» PROBLEM STATEMENT
Retype exactly, and only, the lines from the one that contains "Fixpoint instance_run (x" through the final line of the entries.

» DATA EXTRACT

(** One host call on one instance; a message yields no samples. *)
Definition instance_step (x : t_noises) (m : t_msg) : list R * t_noises :=
  match m with
  | MSeed seed => ([], noises_seed x seed)
  | MDsp count samplerate => ([], noises_dsp64 x count samplerate)
  | MType f => ([], noises_type x f)
  | MAmp f => ([], noises_amp x f)
  | MPerform ins => noises_perform64 x ins
  end.

Fixpoint instance_run (x : t_noises) (ms : list t_msg)
    : list (list R) * t_noises :=
  match ms with
  | [] => ([], x)
  | m :: ms' =>
      let '(out, x) := instance_step x m in
      let '(outs, x) := instance_run x ms' in
      (out :: outs, x)
  end.

(** All the instances of a patcher, with the [static randSeed] of
    [pink_random].  No function of the source calls [pink_random], so no host
    call reads or writes [randSeed]. *)
Record t_world : Type := mk_world {
  randSeed : Z;
  instances : list t_noises
}.

(** A host call addressed to instance [i]. *)
Definition world_step (w : t_world) (ev : nat * t_msg)
    : t_world * (nat * list R) :=
  match instances w !! ev.1 with
  | Some x =>
      let '(out, x') := instance_step x ev.2 in
      (mk_world (randSeed w) (<[ev.1 := x']> (instances w)), (ev.1, out))
  | None => (w, (ev.1, []))
  end.

Fixpoint world_run (w : t_world) (evs : list (nat * t_msg))
    : t_world * list (nat * list R) :=
  match evs with
  | [] => (w, [])
  | ev :: evs' =>
      let '(w', out) := world_step w ev in
      let '(w'', outs) := world_run w' evs' in
      (w'', out :: outs)
  end.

» EXERCISE RESULT
Fixpoint instance_run (x : t_noises) (ms : list t_msg)
    : list (list R) * t_noises :=
  match ms with
  | [] => ([], x)
  | m :: ms' =>
      let '(out, x) := instance_step x m in
      let '(outs, x) := instance_run x ms' in
      (out :: outs, x)
  end.

(** All the instances of a patcher, with the [static randSeed] of
    [pink_random].  No function of the source calls [pink_random], so no host
    call reads or writes [randSeed]. *)
Record t_world : Type := mk_world {
  randSeed : Z;
  instances : list t_noises
}.

(** A host call addressed to instance [i]. *)
Definition world_step (w : t_world) (ev : nat * t_msg)
    : t_world * (nat * list R) :=
  match instances w !! ev.1 with
  | Some x =>
      let '(out, x') := instance_step x ev.2 in
      (mk_world (randSeed w) (<[ev.1 := x']> (instances w)), (ev.1, out))
  | None => (w, (ev.1, []))
  end.

Fixpoint world_run (w : t_world) (evs : list (nat * t_msg))
    : t_world * list (nat * list R) :=
  match evs with
  | [] => (w, [])
  | ev :: evs' =>
      let '(w', out) := world_step w ev in
      let '(w'', outs) := world_run w' evs' in
      (w'', out :: outs)
  end.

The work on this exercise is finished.